### WHAT YOU WILL DO
The number of lines with the string "tunnels" in the listing below is all that should be reported.

### WORKING DATA
(* ===== verification/Prelude.v ===== *)
(** * A verification of wireproxy

    wireproxy is a user-space WireGuard client.  It reads a configuration file,
    brings up a WireGuard device over a user-space TCP/IP stack, and exposes
    the tunnel as SOCKS5, HTTP and SNI proxies and as TCP, UDP and STDIO
    tunnels.  This library models its Go code as Rocq functions and transition
    systems and proves what each part promises.

    ** How the program is put together

    [cmd/wireproxy/main.go] restricts itself (Landlock, pledge, unveil), parses
    the configuration ([config.go]), restricts network and files further
    according to it, starts the device ([wireguard.go], with the bind of
    [clientbind/clientbind.go] in one case), then calls [Bind] on every routine
    and only then [Serve] on each in a goroutine ([routine.go]: the interface
    [RoutineSpawner], eight implementations).  Every accepted connection is
    handled by a forwarder ([routine.go], [http.go], [sni.go]); the proxies
    dial through a domain whitelist ([router.go]), the tunnels resolve their
    target through the strategy of [routine.go].  The UDP routines
    ([udp_proxy.go], [udp_server_tunnel.go]) keep one session per client
    address in a table shared by a read loop, a goroutine per session and a
    reaper.  A health endpoint reports pings and device metrics.

    ** The files, in order, and what they model

    Foundations.  [Prelude]: Go error values with [errors.Is] and timeouts, the
    result type ([try]), procedures that fill a structure and may return early
    ([do]), machine integers ([wrap64], [wrapu16], [time_Sub] saturates as
    [time.Time.Sub] does), traversal, labelled transition systems (runs,
    reachability, invariants by induction on runs, termination by a rank,
    refinement of an abstract system by a simulation, [refines]).
    [GoStr], [GoNet], [GoCodec], [GoNetip], [GoPath]: the functions of Go's
    standard library that the program uses, executable, with their round
    trips.  [World]: a handler is a function on the trace of the operations
    performed so far, [M A]; the class [Environment] answers every operation,
    possibly depending on everything before, so a theorem about all
    environments is one about all behaviours of files, resolvers, sockets,
    clock, random source, device, TLS and HTTP libraries.  [let!] is sequencing
    and [perform] is one operation; [R] with [try!] adds the early return with
    an error, [mproc] with [do!] the structure filled in through a pointer, and
    [mtraverse] is the loop that stops at the first error.

    Configuration.  [Ini]: the interfaces of third-party code, [IniLib]
    (go-ini) with the documented laws [IniLaws] the theorems that need them
    assume, [RegexpLib] (regexp), [ConfigEnv] (environment variables);
    [MemIni] is an implementation of [IniLib] for the
    examples.  [ConfigTypes]: the records of [config.go], one Module each with
    the record [t], and the sum type [RoutineSpawner].  [Config]: one
    definition per function of [config.go], the files read and the names looked
    up being operations of [World]; a table-driven specification.
    [ConfigProps]: the properties of the parser.

    Connections.  [Router] ([router.go], [RoutedDial], [routedSocks5Dial]),
    [Resolver] ([LookupAddr], [ResolveAddrWithContext], [parseAddressPort]),
    [Forward] ([connForward], [tcpClientForward], [tcpServerForward],
    [STDIOTcpForward]), [Sni] ([sni.go]; the handshake of [crypto/tls] is the
    class [TlsLib], a strategy run by [drive] over [readOnlyConn]), [Http]
    ([http.go], [util.go], [CredentialValidator]).  A goroutine a handler starts
    is an operation [OGo] with its code as a value of [thread]; the code of each
    is a definition of its own ([connForward], [copyThenClose], [ping_reply]).
    [Relay]: the two copying goroutines of one connection as a transition
    system, one [Read], [Write] or [Close] at a time, with the remote ends.

    Routines.  [Shutdown] ([shutdown], [closedByUs], [closeListener]);
    [Lifecycle]: the class [Routine] with an instance per routine and one for
    the sum type, and the transition system [accept_step] of an accept loop
    racing with callers of [Close].

    UDP.  [UdpTable]: the class [Session] (what the table needs of a session)
    and the critical sections on the table, proved once; when a read has timed
    out ([past_deadline]).  [UdpProxy] and
    [UdpServer]: the state (a heap of session objects shared by pointer, the
    table, a program counter per goroutine, channels, sockets), [step] as an
    executable function of a label, and the invariant [inv] with its
    preservation.  One step is one action of one goroutine: a critical section,
    a channel operation, a socket call, an unlocked write.  A read is in progress
    with the deadline it was given, if any, and a timeout can only end it after
    that.  [UdpProxyProps] and
    [UdpServerProps]: the theorems, and a [Scenario] evaluated by computation.
    [UdpSpec]: the abstract machine of flows [nat_step] both tunnels implement,
    its [promise], and the two refinements.

    Device and program.  [ClientBind] ([clientbind.go]), [Wireguard]
    ([wireguard.go]; the class [Heredoc] stands for the heredoc package),
    [Health] ([ServeHTTP], [pingIPs], [StartPingIPs]), [PingTable] (the map of
    pongs as a transition system: locked writers, unlocked walks), [Cli]
    ([main.go]; the class [Landlock] with an instance per build,
    [landlock_other.go] and [landlock_android.go]; [main] up to the serving
    routines, [run_configured] from the reading of the configuration on).
    [Process] comes last: the life of the process after that, with the signals,
    the exits of the serving goroutines, the ping record of [PingTable] and the
    machines of the UDP tunnels inside it, and what ends the process.

    ** What the theorems show

    Parser: it refines a table-driven specification, accepts only well-formed
    configurations, with endpoints that one of its look-ups answered, loses no
    bit of a key, and can express every string.
    Routing and resolution: the whitelist alone decides between the tunnel and
    a direct connection, names are resolved on one side only, and the strategy
    decides the family.  Handlers: the complete list of effects on every
    branch of the HTTP and SNI proxies and of the forwarders, constant-time
    comparison equal to equality, and who is authenticated.  Lifecycle: [Bind]
    performs exactly the operations of its configuration, [Close] releases the listener and is idempotent,
    and [Serve] returns nil exactly for a deliberate shutdown, in every
    interleaving; routines stay well formed under any sequence of [Bind] and
    [Close].  Relay: every handler starts nothing or the two goroutines of a
    relay between the accepted connection and the one it dialled
    ([accepted_connections_are_relayed]); these copy faithfully and, once one is
    done, both end.  UDP: both tunnels refine one abstract machine, so datagrams
    are forwarded faithfully and traffic of different clients never mixes;
    table entries have one owner, the timeout is exact until it overflows, a
    closed session and a closed tunnel come to an end (a rank that every own
    step decreases, and until the end a step that needs nothing from the target
    and is enabled from the deadline of the read on), calls of [Close] one
    after the other are safe.  Device: the text given to the device reads back
    as the configuration, the bind leaks no socket, starting stops
    exactly at the first error.  Health: readiness is exact, only matching replies count,
    metrics reveal no key.  Program: everything is bound before anything
    serves; the tunnel starts inside the sandbox, and what happens on the network
    before are the look-ups of the configuration, which come before the network
    rules ([main_starts_in_the_sandbox]); the sandbox allows the listeners; the
    Android build never probes Landlock; an interrupt ends the process, and
    without one only a failing [Serve], health server or ping, the fatal error
    on the ping record, or another signal does.  The UDP tunnels never do:
    their only panic needs callers of [Close] ([no_Close_no_panic],
    [server_no_Close_no_panic]), and [main] never calls it.

    Some theorems state a weakness the code has: [Close] leaves silent UDP
    sessions behind ([silent_sessions_outlive_Close]), a server tunnel whose
    timeout overflows sets no read deadline, so that its closed sessions stay
    behind as well ([server_unarmed_read_never_ends]), [Close] panics when two calls
    overlap ([panic_is_overlapping_Close]) or, for the UDP proxy, before
    [Bind] ([Close_before_Bind]); failed forwards leave the accepted
    connection open ([tcp_forward_all_or_nothing], [proxy_request_exchange]);
    a ping without a valid reply leaks its socket ([pong_needs_matching_reply]);
    the sandbox forbids the direct connections of a whitelist
    ([sandbox_connects_only_to_server_targets]); an unknown resolve strategy
    resolves nothing ([unknown_strategy_resolves_nothing]); a connection has no
    half-close ([nothing_delivered_after_the_end]); a readiness request that
    meets a pong ends the process ([readyz_crashes_on_a_pong]); a ping interval
    of zero never pauses ([ping_loop_paces_itself]).

    ** Recursion and bounds

    All functions are structurally recursive, or recurse on a fuel that is the
    size of their input, with lemmas that it suffices where a theorem depends
    on it (decimal printing in [GoStr]).  The endless loops of the program are
    transition systems, so nothing is cut off: termination theorems bound the
    number of steps and show that the loop is not stuck before.

    ** What is not modelled

    The third-party code (device, netstack, [crypto/tls], go-ini, go-socks5,
    argparse, go-landlock, gVisor), which is a parameter or an answer of the
    environment; the parser and writers of [net/http]; buffering, so also the
    bytes [bufio] may have read past an HTTP request; [IgnoreIfMissing] of
    Landlock rules; the redirection of the standard streams in [main], but for
    the opens of the null device; what go-socks5 does with the dialer and the
    resolver it is given, and what it serves without them (UDP ASSOCIATE); the
    logger of the device; the Go memory model: accesses are sequentially
    consistent, and the unlocked accesses to [lastActive] are single steps.
    Build files, packaging and tests hold no program logic.

    ** Plan

    Still to come: the bytes read ahead by the HTTP proxy as part of its
    exchange; the connections of the SOCKS5 server as relays, given a law of its
    library; sessions of a UDP tunnel that ends together with its process.

    This first file also holds the notations, tactics and generic lemmas that
    the others share. *)

From stdpp Require Export base tactics gmap strings list fin_maps.
From Stdlib Require Export ZArith Lia.
From Stdlib Require Ascii.
Export (notations) Stdlib.Strings.Ascii.
Export (notations) Stdlib.Strings.String.
Export Stdlib.Strings.Ascii (ascii(..), N_of_ascii, ascii_of_N, ascii_of_nat,
  N_ascii_embedding, ascii_N_embedding, N_ascii_bounded).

### RESULT BELOW
6